Curitiba - O Movimento dos Trabalhadores Rurais Sem Terra (MST) tem uma dívida histórica de R$ 18 milhões por danos ambientais provocados na natureza nas ocupações realizadas desde 1991 no Paraná. Nesses 13 anos de atuação do MST no Estado, os sem-terra atingiram uma marca de R$ 3,8 mil em multas por dia. A cada ano, são R$ 1,4 milhão em multas nunca pagas pelo movimento. Depois de aplicada a multa, o MST recorre e mesmo perdendo em todas as instâncias, continua sem pagar o valor devido.
''É um passivo que existe. Infelizmente temos consciência que o MST não vai pagar essa dívida. Entretanto, as multas são um ataque à imagem do movimento como um agressor ambiental. Espero que isso sirva para que os sem-terra repensem as invasões daqui para frente e comecem a agir com consciência ambiental'', declarou o presidente do Instituto Ambiental do Paraná (IAP), órgão responsável pela aplicação das multas, Rasca Rodrigues.
A última multa aplicada pelo IAP foi anteontem. O MST foi multado em R$ 230 mil pela destruição de dez nascentes na Fazenda Quatro Erres, no Complexo Cajati, em Cascavel, onde 1,2 mil famílias estão acampadas. Os sem-terra retiraram toda a vegetação em volta das nascentes e movimentaram a terra para evitar riscos do aparecimento de cobras e mosquitos. Nessas águas, os acampados tomam banho, fazem alimentos e tomam água diariamente.

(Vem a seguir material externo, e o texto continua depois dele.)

(** * online_ths: the limit-up spreadsheet pipeline of server.js

    A shallow embedding of the pure core of [server.js] (the same
    functions are repeated verbatim in [process_excel_cli.js]): the column
    resolver, the category-field trimmer, the category-priority paginator
    and the stats aggregator.

    Conventions of the embedding.
    - A JavaScript string is its sequence of UTF-16 code units
      ([list N]); [text.length], [slice], [endsWith], [lastIndexOf] and the
      regular expressions of the source (none carries the [u] flag) all
      work on code units.
    - JavaScript numbers that the modelled code computes are integers
      (counters, lengths, indices, the width budget); they are embedded
      as [Z]. The constraint of the paginator comes from [parseInt] and is
      an integer or NaN ([jsnumber]). Numeric cells are integer valued
      and printed in decimal, as [String] does for integers of magnitude
      below 10^21; fractions are outside the embedding.
    - A plain object used as a map ([categoryCounts]) is the list of its
      own properties in creation order, read through [Object.prototype]
      and enumerated the way [Object.entries] does. *)

From Stdlib Require Import ZArith Lia Ascii String.
From stdpp Require Import base numbers list.

Local Open Scope Z_scope.

(** ** JavaScript values *)

Abbreviation jsstring := (list N).

(** Code units of an ASCII literal. *)
Fixpoint u16 (s : string) : jsstring :=
  match s with
  | EmptyString => []
  | String a s' => N_of_ascii a :: u16 s'
  end.

(** A raw cell value: what [XLSX.utils.sheet_to_json] may store in a row
    (a string, a number or a boolean), or what a property read may give
    for an absent cell. *)
Inductive jsval : Type :=
  | JUndefined
  | JNull
  | JBool (b : bool)
  | JNum (n : Z)
  | JStr (s : jsstring).

#[global] Instance jsval_eq_dec : EqDecision jsval.
Proof. solve_decision. Defined.

(** The number that the paginator is given as [maxConstraint]: an
    integer, or NaN, which is what [parseInt] makes of a form field that
    does not start with digits. *)
Inductive jsnumber : Type :=
  | Num (n : Z)
  | NaN.

(** An integer stands for itself where such a number is expected. *)
Coercion Num : Z >-> jsnumber.
Bind Scope Z_scope with jsnumber.

(** [x > y] for an integer [x]: every comparison with NaN is false. *)
Definition greaterThan (x : Z) (y : jsnumber) : bool :=
  match y with
  | Num m => x >? m
  | NaN => false
  end.

Fixpoint digitsOfUint (d : Decimal.uint) : jsstring :=
  match d with
  | Decimal.Nil => []
  | Decimal.D0 d' => 48%N :: digitsOfUint d'
  | Decimal.D1 d' => 49%N :: digitsOfUint d'
  | Decimal.D2 d' => 50%N :: digitsOfUint d'
  | Decimal.D3 d' => 51%N :: digitsOfUint d'
  | Decimal.D4 d' => 52%N :: digitsOfUint d'
  | Decimal.D5 d' => 53%N :: digitsOfUint d'
  | Decimal.D6 d' => 54%N :: digitsOfUint d'
  | Decimal.D7 d' => 55%N :: digitsOfUint d'
  | Decimal.D8 d' => 56%N :: digitsOfUint d'
  | Decimal.D9 d' => 57%N :: digitsOfUint d'
  end.

(** [String(n)] for an integer [n]. *)
Definition numberToString (n : Z) : jsstring :=
  match n with
  | Z0 => [48%N]
  | Zpos p => digitsOfUint (Pos.to_uint p)
  | Zneg p => 45%N :: digitsOfUint (Pos.to_uint p)
  end.

(** [String(v)], which is also the property key [v] is coerced to in
    [obj[v]]. *)
Definition ToString (v : jsval) : jsstring :=
  match v with
  | JUndefined => u16 "undefined"
  | JNull => u16 "null"
  | JBool b => if b then u16 "true" else u16 "false"
  | JNum n => numberToString n
  | JStr s => s
  end.

(** [v === s] for a string [s]: no coercion. *)
Definition strictEqStr (v : jsval) (s : jsstring) : bool :=
  match v with
  | JStr t => bool_decide (t = s)
  | _ => false
  end.

(** ** String primitives *)

Definition plus : N := 43%N.
Definition space : N := 32%N.

(** The class [\s] of the regular expressions, which is also the set that
    [String.prototype.trim] removes (WhiteSpace and LineTerminator). *)
Definition isWhiteSpace (c : N) : bool :=
  ((9 <=? c) && (c <=? 13) || (c =? 32) || (c =? 160) || (c =? 5760)
   || (8192 <=? c) && (c <=? 8202) || (c =? 8232) || (c =? 8233)
   || (c =? 8239) || (c =? 8287) || (c =? 12288) || (c =? 65279))%N.

Fixpoint trimStart (s : jsstring) : jsstring :=
  match s with
  | [] => []
  | c :: s' => if isWhiteSpace c then trimStart s' else s
  end.

Definition trimEnd (s : jsstring) : jsstring :=
  reverse (trimStart (reverse s)).

(** [s.trim()] *)
Definition trim (s : jsstring) : jsstring := trimEnd (trimStart s).

(** [s.replace(/\s+/g, ' ')]: every maximal run of white space becomes one
    space. [inRun] tells that the previous code unit belonged to the run
    being replaced. *)
Fixpoint collapseRuns (inRun : bool) (s : jsstring) : jsstring :=
  match s with
  | [] => []
  | c :: s' =>
      if isWhiteSpace c
      then (if inRun then collapseRuns true s' else space :: collapseRuns true s')
      else c :: collapseRuns false s'
  end.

De acordo com Rodrigues, a área é de preservação ambiental e não poderia ser modificada. ''Os técnicos do IAP que fizeram a vistoria perceberam que os homens não queriam falar sobre a alteração ambiental e o dano causado ao meio ambiente. As mulheres informaram que as alterações foram feitas por motivo de segurança'', explicou. Os técnicos não conseguiram identificar os autores do dano ambiental. Por esta razão, o IAP optou por aplicar a multa ao MST. ''Não teria cabimento multar o proprietário da área, que já teve a terra invadida. O MST é que tem que se responsabilizar pelos danos causados pelos seus membros.''
O IAP acredita que a multa por danos ambientais poderá agravar a situação do MST, que permanece na área mesmo com mandados de reintegração de posse. As nascentes, segundo o IAP, são mananciais do Rio do Sol, que faz parte da Bacia do Solto. Na fiscalização, os técnicos do IAP perceberam ainda que a área ao lado tinha desmate de 65 árvores nativas. A proprietária da Fazenda Castelo foi multada em R$ 19,6 mil. Os autuados têm prazo de 20 dias para recorrer da multa.